Sandler has also taken a stand on sustainability and credits much of its success in the wipes market to its “Less is Best to Nature” initiative, through which it has developed a number of products that offer unchanged functionalities at lower basis weights. The product range has been enhanced with improved tensile strength as well as innovative designs and structures for new cleaning and technical applications,” according to Dr. Hornfeck.

However, when it comes to true raw material diversification, Dr. Hornfeck thinks this evolution will take time. “There are special fibers, being used in smaller quantities, but it will take time for the industry to be ready for new fibers and raw materials on a larger scale,” he said. “More and more people are asking but price can be a problem.”

Probably because it already considered itself a more niche-oriented spunlace maker, Suominen has considered its foray into sustainable spunlace—sold under the brand name Biolace—a success. The product, launched three years ago, combines  raw materials from renewable resources with Suominen’s unique energy saving production process—plus providing nonwovens able to fully biodegrade fully in available municipal compost facilities. Among the materials used to make Biolace are viscose, cotton, pulp and PLA.

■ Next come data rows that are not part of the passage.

Lemma loop_keeps_sizes_witness :
  exists N w',
    (forall fuel, (N <= fuel)%nat ->
       loop (platform := samplePlatform) (hypotPrimitive := sampleHypot)
         fuel 0 PLAYING 800 600 hitWorld = Some w') /\
    Forall sizeOK (asteroidsRef w').
Proof.
  exact (loop_keeps_sizes (platform := samplePlatform)
           (hypotPrimitive := sampleHypot) 0 PLAYING 800 600 hitWorld
           sample_escapesSafeZone hitWorld_sizes).
Defined.

Lemma loop_destroyed_ship_frozen_witness :
  exists N w',
    (forall fuel, (N <= fuel)%nat ->
       loop (platform := samplePlatform) (hypotPrimitive := sampleHypot)
         fuel 0 PLAYING 800 600 wreckWorld = Some w') /\
    shipRef w' = shipRef wreckWorld /\ livesRef w' = livesRef wreckWorld /\
    spreadAmmoRef w' = spreadAmmoRef wreckWorld /\
    timeouts w' = timeouts wreckWorld.
Proof.
  exact (loop_destroyed_ship_frozen (platform := samplePlatform)
           (hypotPrimitive := sampleHypot) 0 PLAYING 800 600 wreckWorld
           sample_escapesSafeZone eq_refl).
Defined.

Lemma volleyWorld_invulnerable :
  (Z.of_nat 3 < invulnerable (shipRef volleyWorld))%Z.
Proof. cbn. lia. Qed.

Lemma invulnerable_frames_are_safe_witness :
  exists N w',
    (forall fuel, (N <= fuel)%nat ->
       loops (platform := samplePlatform) (hypotPrimitive := sampleHypot)
         3 fuel 0 PLAYING 800 600 volleyWorld = Some w') /\
    isDestroyed (s_obj (shipRef w')) = false /\
    invulnerable (shipRef w')
    = (invulnerable (shipRef volleyWorld) - Z.of_nat 3)%Z /\
    (livesRef volleyWorld <= livesRef w')%Z /\
    timeouts w' = timeouts volleyWorld.
Proof.
  exact (invulnerable_frames_are_safe (platform := samplePlatform)
           (hypotPrimitive := sampleHypot) 3 0 800 600 volleyWorld
           sample_escapesSafeZone eq_refl volleyWorld_invulnerable).
Defined.
Lemma validation_calls_witness :
  ∃ tag, getDecimalByNetwork "private" = Return tag
    ∧ trace (@validateAddressesByNetwork node (JsString "private")
               (JsArray (arrSingle ++ arrExample)))
      = (arrSingle ++ arrExample) ≫= @address_events node tag.
Proof.
  apply (@validation_calls node "private" (JsArray (arrSingle ++ arrExample))).
  - apply sample_network. vm_compute. reflexivity.
  - reflexivity.
  - discriminate.
  - apply sample_decodes. repeat constructor; eexists; vm_compute; reflexivity.
Defined.

Lemma calls_are_confined_witness :
  ∃ name tag l,
    JsString "private" = JsString name ∧ getDecimalByNetwork name = Return tag
    ∧ @normalizeAddresses node (JsArray arrSingle) = Return (JsArray l)
    ∧ length [64; 1; 180; 160; 213; 201; 189; 117; 64; 88; 116; 174; 131; 71; 132; 54; 87;
              148; 111; 132; 7; 241; 233; 74; 161; 39; 145; 110; 110; 167; 87; 76; 84;
              209]%Z = 34
    ∧ [64; 1; 180; 160; 213; 201; 189; 117; 64; 88; 116; 174; 131; 71; 132; 54; 87;
       148; 111; 132; 7; 241; 233; 74; 161; 39; 145; 110; 110; 167; 87; 76; 84;
       209]%Z !! 0 = Some tag.
Proof.
  apply (@calls_are_confined node (JsString "private") (JsArray arrSingle)
           (Blake2bHash [64; 1; 180; 160; 213; 201; 189; 117; 64; 88; 116; 174; 131; 71;
                         132; 54; 87; 148; 111; 132; 7; 241; 233; 74; 161; 39; 145; 110;
                         110; 167; 87; 76; 84; 209]%Z)).
  apply list_elem_of_In. vm_compute. right. right. left. reflexivity.
Defined.

Lemma falsy_addresses_rejected_witness :
  @validateAddressesByNetwork node (JsString "local") JsUndefined
  = MkRun [] (Return (rejection (JsString "local") "No addresses provided")).
Proof.
  apply (@falsy_addresses_rejected node "local" JsUndefined);
    [apply sample_network; vm_compute; reflexivity | reflexivity].
Defined.

Lemma nothing_to_validate_witness :
  @validateAddressesByNetwork node (JsString "local")
    (JsObject {["fee" := JsNumber (Finite 1 0)]})
  = MkRun [] (Return (rejection (JsString "local") "No addresses found")).
Proof.
  apply (@nothing_to_validate node "local" (JsObject {["fee" := JsNumber (Finite 1 0)]})).
  - apply sample_network. vm_compute. reflexivity.
  - reflexivity.
  - right. right. right. eexists. split; [reflexivity |].
    intros k Hk. apply list_elem_of_In in Hk.
    destruct Hk as [<-|[<-|[<-|[<-|[<-|[]]]]]]; vm_compute; reflexivity.
Defined.

Lemma validation_of_concatenation_witness :
  ∃ r1 r2 r,
    outcome (@validateAddressesByNetwork node (JsString "private") (JsArray arrSingle))
      = Return r1
    ∧ outcome (@validateAddressesByNetwork node (JsString "private") (JsArray arrExample))
      = Return r2
    ∧ outcome (@validateAddressesByNetwork node (JsString "private")
                 (JsArray (arrSingle ++ arrExample))) = Return r
    ∧ invalidAddresses r = invalidAddresses r1 ++ invalidAddresses r2
    ∧ success r = success r1 && success r2.
Proof.
  apply (@validation_of_concatenation node "private" arrSingle arrExample).
  - apply sample_network. vm_compute. reflexivity.
  - discriminate.
  - discriminate.
  - apply sample_decodes. repeat constructor; eexists; vm_compute; reflexivity.
  - apply sample_decodes. repeat constructor; eexists; vm_compute; reflexivity.
Defined.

The whole sustainability concept plays into the customers’ need for target-oriented innovation, which allows them to withstand competition. In fact, it is innovation—like green benefits—within private label that some describe as the biggest change shaping the market for wipes, particularly in Europe. As retailers focus more heavily on responding to their customers’ needs—either for sustainability or other value added features—brands have to work hard to remain a step ahead.  “In general private label products are challenging brands, resulting in slowly eroding retail value per pack, the subsequent need for cost engineering and very target oriented innovation,” Mr. Toivo said. “One could almost say that there is a kind of polarization in the market, whereby premium products are doing well, as are low cost ones, but products positioned somewhere in the middle are facing difficult times.”